In grad school at Royal Central School of Speech and Drama, University of London, she was interested in direction. But when students were offered a choice of three more specific tracks to choose from (performance, composition, and scenography, which includes sound design), Oslejsek was swayed.
“An introduction to scenography by the department head radically changed the course of my life,” she says.
What struck her most about sound was the subjectivity: “The core of my practice is that sound has no meaning until it’s experienced. All sound is noise. It’s just a pitch, active, or vocalization. It becomes real when you hear it and apply meaning to it. That’s very exciting to me.”

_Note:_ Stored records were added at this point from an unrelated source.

Lemma py_index_outside {A : Type} (l : list A) i :
  ~ (- Z.of_nat (length l) <= i < Z.of_nat (length l)) ->
  py_index l i = Raise IndexError.
Proof.
  intros Hi. destruct (py_index l i) as [x|e] eqn:E.
  - apply py_index_Ok in E. tauto.
  - apply py_index_Raise in E. subst e. reflexivity.
Qed.

Lemma py_index_nat {A : Type} (l : list A) (i : nat) x :
  l !! i = Some x -> py_index l (Z.of_nat i) = Ok x.
Proof.
  intros H. unfold py_index.
  pose proof (lookup_lt_Some _ _ _ H).
  assert (((0 <=? Z.of_nat i) && (Z.of_nat i <? Z.of_nat (length l))) = true) as ->.
  { apply andb_true_iff. split; [apply Z.leb_le | apply Z.ltb_lt]; lia. }
  rewrite Nat2Z.id, H. reflexivity.
Qed.

Lemma fold_result_app {A B : Type} (f : B -> A -> result B) l1 l2 b :
  fold_result f (l1 ++ l2) b = fold_result f l1 b ≫= fold_result f l2.
Proof.
  unfold fold_result. rewrite fold_left_app.
  destruct (fold_left _ l1 (Ok b)) as [b'|e]; cbn [mbind result_bind].
  - reflexivity.
  - apply fold_result_from_Raise.
Qed.

Lemma fold_result_Raise_at {A B : Type} (f : B -> A -> result B) l x b :
  In x l -> (forall acc, exists e, f acc x = Raise e) ->
  exists e, fold_result f l b = Raise e.
Proof.
  intros Hin Hx. apply in_split in Hin as (l1 & l2 & ->).
  rewrite fold_result_app.
  destruct (fold_result f l1 b) as [b'|e]; cbn [mbind result_bind]; [|eauto].
  rewrite fold_result_cons. destruct (Hx b') as [e ->]. eauto.
Qed.

Section OutputKeys.
Variable G : Globals.
Variable desc_histogram : list (Z * Z).
Variable approx_histogram : dict float64.
Variable printing : bool.
Hypothesis keys_present :
  forall e, In e desc_histogram -> dict_get approx_histogram e.1 <> None.

Lemma lookup_present i e :
  py_index desc_histogram i = Ok e ->
  exists v, dict_lookup approx_histogram e.1 = Ok v.
Proof using keys_present.
  intros H. apply py_index_In, keys_present in H. unfold dict_lookup.
  destruct (dict_get approx_histogram e.1); [eauto | congruence].
Qed.

Lemma top_body_IndexError lv k e :
  top_body desc_histogram approx_histogram printing lv k = Raise e ->
  e = IndexError.
Proof using keys_present.
  unfold top_body.
  destruct (py_index desc_histogram k) as [x|e0] eqn:E1; cbn [mbind result_bind].
  - destruct (lookup_present _ _ E1) as [v ->]. discriminate.
  - intros [= <-]. eapply py_index_Raise, E1.
Qed.

Lemma tie_step_IndexError lv e :
  tie_step G desc_histogram approx_histogram printing lv = Raise e ->
  e = IndexError.
Proof using keys_present.
  unfold tie_step.
  destruct (py_index desc_histogram (K G - 1)) as [e1|e0] eqn:E1;
    cbn [mbind result_bind];
    [|intros [= <-]; eapply py_index_Raise, E1].
  destruct (lookup_present _ _ E1) as [x ->]. cbn [mbind result_bind].
  destruct (py_index desc_histogram (K G - 1 + count lv)) as [e2|e0] eqn:E2;
    cbn [mbind result_bind];
    [|intros [= <-]; eapply py_index_Raise, E2].
  destruct (lookup_present _ _ E2) as [y ->]. cbn [mbind result_bind].
  destruct (fl_eqb x y); [|discriminate].
  destruct (py_index desc_histogram (K G + (count lv + 1))) as [e3|e0] eqn:E3;
    cbn [mbind result_bind];
    [|intros [= <-]; eapply py_index_Raise, E3].
  destruct (lookup_present _ _ E3) as [z ->]. discriminate.
Qed.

Today, Oslejsek and partner Caitlyn Hooper, an actor and intimacy choreographer, are based in Baltimore but work primarily in D.C.
“It feels good to be in a place where art and queerness in art are celebrated. It’s not like that everywhere, and making that kind of work down the street from this White House where that’s not the vibe, is real resistance. That feels really meaningful.”
Also important to Oslejsek (who identifies alternately as queer and lesbian) is “queer as a practice,” a concept suggesting that a queer identity or practice does not seek to replace other identities but to encompass and bridge them.
“I’m queer because I like women, but the work is more about making room for what everyone in the room hears,” she says. “Never do I want to come into a space thinking I have all the answers. That’s no fun.”
As its title might suggest, Jenny Connell Davis’ play directed by Rorschach’s Randy Baker is filled with magic. “Dragon Play,” blurs the past and present; one world bleeds into the next; and, of course, there are dragons. At 80 minutes with no intermission, the play moves in and out of different timelines; increasingly things start to overlap.
And it’s also about the magic of relationships – all kinds. There’s a line where the dragon girl asks a Texas boy what he dreams about and he replies “you, always you.”
Oslejsek, 30, is touched by those words: “In my little gay heart, I cried. It makes me think of my partner. This play is about the idea of people who strike a match in your heart that never really goes away.”
In creating a layered soundscape, she brings her own brand of magic to the production. Her big goal was “not to play with how we think a dragon might sound, but rather with how does the world sound to a dragon.”
Sometimes sound design takes the lead, but in some productions, sound is purposely subtle or secondary, she says. Either way, sound can be monumental in shaping theater.